Team responds to bias incidents

In 2016, a team formed to respond to noncriminal campus incidents that may include harassment, discrimination or bias. The campus climate response team (CCRT), coordinated by Nora Ryan, inclusion services coordinator in the office of equal opportunity, now includes a dozen members representing several units. It fielded more than 50 incident reports during the fall semester.

How to report an incident

How it works

Anyone can report an incident -- students, staff, faculty, visitors and community members. Reports can be about incidents that happen on campus or off-campus incidents that involve someone affiliated with Iowa State. Responses are almost immediate, Ryan said, and put into motion with the team.

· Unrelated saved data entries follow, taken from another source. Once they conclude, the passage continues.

(** X21.  Never more than one dialog for a batch, whatever its size:
    with a proxy and the icon table loaded, [update_error] runs no dialog
    and returns normally on the empty batch; on a non-empty batch it runs
    exactly one modal dialog and returns normally, unless the last error
    is a DropboxDeletedError, for which it runs no dialog at all and ends
    in [SystemExit(0)]. *)
Theorem update_error_one_dialog s p :
  mdbx (self s) = Some p →
  icons_loaded (self s) →
  match last (maestral_errors (daemon s)) with
  | None =>
      (update_error s).1 = Ret tt
      ∧ filter (λ e, is_dialog e) (calls_of update_error s) = []
  | Some err =>
      if bool_decide (err_type err = "DropboxDeletedError")
      then (update_error s).1 = Raise (SystemExit 0)
           ∧ filter (λ e, is_dialog e) (calls_of update_error s) = []
      else (update_error s).1 = Ret tt
           ∧ length (filter (λ e, is_dialog e) (calls_of update_error s)) = 1
  end.
Proof.
  intros Hm Hi. destruct (icons_loaded_SYNCING _ Hi) as [fb Hfb].
  destruct (last (maestral_errors (daemon s))) as [err|] eqn:Hl; last first.
  { apply last_None in Hl. unfold calls_of.
    rewrite (update_error_empty s p Hm Hl). simpl.
    by rewrite drop_all. }
  set (s1 := with_calls [clear_maestral_errors] (with_maestral_errors [] s)).
  case_bool_decide as Hd.
  - destruct (dispatch_deleted s1 p err Hm Hd) as [cmds Ed].
    rewrite quit_run in Ed.
    destruct (update_error_calls s p err _ _ Hm Hl Ed) as [-> ->].
    split; [done|]. simpl.
    rewrite <- !(assoc_L (++)), drop_app_length. simpl.
    rewrite filter_cons_False by (by intros ?).
    rewrite filter_cons_False by (by intros ?).
    rewrite filter_app, filter_is_dialog_fmap_Popen. simpl.
    by destruct (quit_stops_daemon _ _).
  - destruct (decide (unclassified (err_type err))) as [Hu|Hu].
    + destruct (update_error_calls s p err _ _ Hm Hl
                  (dispatch_unclassified_run s1 p fb err Hm Hfb Hu))
        as [-> ->].
      split; [done|]. simpl.
      by rewrite <- (assoc_L (++)), drop_app_length.
    + destruct (classified_cases _ Hu) as [Ht|[Ht|[Ht|Ht]]]; [| |done|].
      * destruct (update_error_calls s p err _ _ Hm Hl
                    (dispatch_own_notice s1 p fb err Hm Hfb Ht)) as [-> ->].
        split; [done|]. simpl.
        by rewrite <- (assoc_L (++)), drop_app_length.
      * destruct (update_error_calls s p err _ _ Hm Hl
                    (dispatch_cursor_reset s1 p fb err Hm Hfb Ht)) as [-> ->].
        split; [done|]. simpl.
        by rewrite <- (assoc_L (++)), drop_app_length.
      * destruct (update_error_calls s p err _ _ Hm Hl
                    (dispatch_relink s1 p fb err Hm Hfb Ht)) as [-> ->].
        split; [done|]. simpl.
        by rewrite <- (assoc_L (++)), drop_app_length.
Qed.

"If we have contact information -- a name or email, for example -- there's always an outreach," Ryan said. "We say within two business days, but it's always sooner -- it's immediate, really."

Margo Foreman, assistant vice president for diversity and inclusion and equal opportunity, said CCRT members see all of the reports. The team assesses the incident, determines the appropriate lead(s) to handle the response and communicates next steps.

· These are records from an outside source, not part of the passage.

Definition computeTension (landmarks : list Landmark.t) : option number :=
  wrist ← landmarks !! 0%nat;
  fingerTips ← pick landmarks [4; 8; 12; 16; 20]%nat;
  bases ← pick landmarks [5; 9; 13; 17]%nat;
  let avgTip := sum_distances fingerTips wrist / Fin (INR (length fingerTips)) in
  let palmSize := sum_distances bases wrist / Fin (INR (length bases)) in
  let openRatio := avgTip / (palmSize * 1.6) in
  let tension := 1 - Math_min (Math_max openRatio 0) 1 in
  Some (Math_min (Math_max tension 0) 1).

(** [THREE.MathUtils.clamp(value, min, max)] of three.js, which is
    [Math.max(min, Math.min(max, value))]. *)
Definition MathUtils_clamp (value lo hi : number) : number :=
  Math_max lo (Math_min hi value).

(** The refs of the [HandTracker] component that [processFrame] reads and
    writes.  [handLandmarker] and [videoRef] record whether the ref holds an
    object; [rafRef] holds the handle of the last requested callback. *)
Record Tracker : Type := mkTracker {
  handLandmarker : bool;
  videoRef : bool;
  rafRef : option nat;
  lastVideoTime : number;
  lastPan : Vec2.t;
  lastZoom : number;
  baseWristPos : option Vec2.t;
  controlsRef : HandControls
}.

"CCRT is a team-based approach across campus. I really want us to hold a triage role for reporting," Foreman said. "We're always trying to make sure that we're consistent with the suggestions and advice that is given."

If information in a report points to serious misconduct, Foreman said an equal opportunity (EO) investigation could be more appropriate.

"A lot of times, our outreach is for people who want to be heard -- they'll be given the options and resources available to them," Foreman said. "Sometimes it needs more corrective steps, and sometimes we realize this really is an EO issue that rises to the level of investigation."

Responses are determined on a case-by-case basis. Foreman and Ryan both said empowering individuals to change the culture is a high priority.

Common reports

Incidents are classified by how they occur, for example, digital (email, social media) and verbal methods, or vandalism, which Ryan said is the top classification being reported. Most reports come from student affairs units. Messages left on whiteboards in residence halls and unauthorized flyers posted in/on campus buildings are common offenses.

"The most prominent issue we're seeing across campus is white supremacy propaganda," Ryan said. "Race and ethnicity are targeted most, followed by sexual orientation and gender identity."

Foreman said individuals who report incidents are grateful to have someone listen and care about what they have to say.

"That's the No. 1 thing I hear from individuals who do say yes to an outreach," Ryan said. "The fact that someone took time to listen to their experience and discuss strategies for addressing the issue -- especially from the university's administration. That can be really empowering."

Reporting, made easier

In August, a dedicated campus climate website went live with information about the response team, frequently asked questions and an online form to report incidents. Campus resources, including policies, also are provided.

A custom database system tracks the details, progress and outcomes of reported incidents. Ryan already has seen an increase in reporting as word spreads about CCRT and its resources. But that is not a negative, Foreman insists.

"When we do see the growth (in reports), people should not be alarmed," Foreman said. "We have problems, whether people know or not, and we need to be able to address them. What we're doing is collecting information and addressing the hurts as they're happening."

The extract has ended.